■ TASK TO CARRY OUT
Print the whole listing, keeping every line exactly as given.

━━ LISTED ENTRIES

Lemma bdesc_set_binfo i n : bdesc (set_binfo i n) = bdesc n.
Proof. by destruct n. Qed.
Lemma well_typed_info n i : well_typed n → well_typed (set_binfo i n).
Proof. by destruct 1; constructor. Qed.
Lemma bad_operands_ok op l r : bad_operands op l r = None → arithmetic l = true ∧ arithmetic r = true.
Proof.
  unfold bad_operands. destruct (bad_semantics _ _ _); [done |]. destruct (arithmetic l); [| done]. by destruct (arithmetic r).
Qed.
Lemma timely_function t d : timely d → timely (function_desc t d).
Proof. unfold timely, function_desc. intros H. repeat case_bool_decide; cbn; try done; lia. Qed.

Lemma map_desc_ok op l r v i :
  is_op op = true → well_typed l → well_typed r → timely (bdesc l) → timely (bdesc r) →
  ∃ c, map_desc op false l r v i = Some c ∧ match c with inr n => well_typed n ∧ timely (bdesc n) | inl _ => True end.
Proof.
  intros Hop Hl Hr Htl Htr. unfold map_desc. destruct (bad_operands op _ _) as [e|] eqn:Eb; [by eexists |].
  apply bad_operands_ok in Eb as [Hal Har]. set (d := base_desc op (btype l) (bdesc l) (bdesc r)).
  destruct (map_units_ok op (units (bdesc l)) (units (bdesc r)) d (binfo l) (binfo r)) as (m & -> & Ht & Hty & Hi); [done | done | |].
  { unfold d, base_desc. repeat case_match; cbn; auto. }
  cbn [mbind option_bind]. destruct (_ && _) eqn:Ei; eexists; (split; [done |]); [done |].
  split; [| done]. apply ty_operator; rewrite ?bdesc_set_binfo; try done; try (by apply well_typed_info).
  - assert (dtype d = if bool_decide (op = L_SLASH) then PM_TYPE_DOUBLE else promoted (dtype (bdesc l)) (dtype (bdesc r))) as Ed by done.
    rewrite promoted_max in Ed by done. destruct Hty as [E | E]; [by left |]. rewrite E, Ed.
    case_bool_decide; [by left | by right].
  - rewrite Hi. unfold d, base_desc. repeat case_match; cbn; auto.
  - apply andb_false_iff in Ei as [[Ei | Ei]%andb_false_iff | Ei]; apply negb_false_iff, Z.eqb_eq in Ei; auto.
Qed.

━━━━

■ ANSWER TO THE PROBLEM
Lemma bdesc_set_binfo i n : bdesc (set_binfo i n) = bdesc n.
Proof. by destruct n. Qed.
Lemma well_typed_info n i : well_typed n → well_typed (set_binfo i n).
Proof. by destruct 1; constructor. Qed.
Lemma bad_operands_ok op l r : bad_operands op l r = None → arithmetic l = true ∧ arithmetic r = true.
Proof.
  unfold bad_operands. destruct (bad_semantics _ _ _); [done |]. destruct (arithmetic l); [| done]. by destruct (arithmetic r).
Qed.
Lemma timely_function t d : timely d → timely (function_desc t d).
Proof. unfold timely, function_desc. intros H. repeat case_bool_decide; cbn; try done; lia. Qed.

Lemma map_desc_ok op l r v i :
  is_op op = true → well_typed l → well_typed r → timely (bdesc l) → timely (bdesc r) →
  ∃ c, map_desc op false l r v i = Some c ∧ match c with inr n => well_typed n ∧ timely (bdesc n) | inl _ => True end.
Proof.
  intros Hop Hl Hr Htl Htr. unfold map_desc. destruct (bad_operands op _ _) as [e|] eqn:Eb; [by eexists |].
  apply bad_operands_ok in Eb as [Hal Har]. set (d := base_desc op (btype l) (bdesc l) (bdesc r)).
  destruct (map_units_ok op (units (bdesc l)) (units (bdesc r)) d (binfo l) (binfo r)) as (m & -> & Ht & Hty & Hi); [done | done | |].
  { unfold d, base_desc. repeat case_match; cbn; auto. }
  cbn [mbind option_bind]. destruct (_ && _) eqn:Ei; eexists; (split; [done |]); [done |].
  split; [| done]. apply ty_operator; rewrite ?bdesc_set_binfo; try done; try (by apply well_typed_info).
  - assert (dtype d = if bool_decide (op = L_SLASH) then PM_TYPE_DOUBLE else promoted (dtype (bdesc l)) (dtype (bdesc r))) as Ed by done.
    rewrite promoted_max in Ed by done. destruct Hty as [E | E]; [by left |]. rewrite E, Ed.
    case_bool_decide; [by left | by right].
  - rewrite Hi. unfold d, base_desc. repeat case_match; cbn; auto.
  - apply andb_false_iff in Ei as [[Ei | Ei]%andb_false_iff | Ei]; apply negb_false_iff, Z.eqb_eq in Ei; auto.
Qed.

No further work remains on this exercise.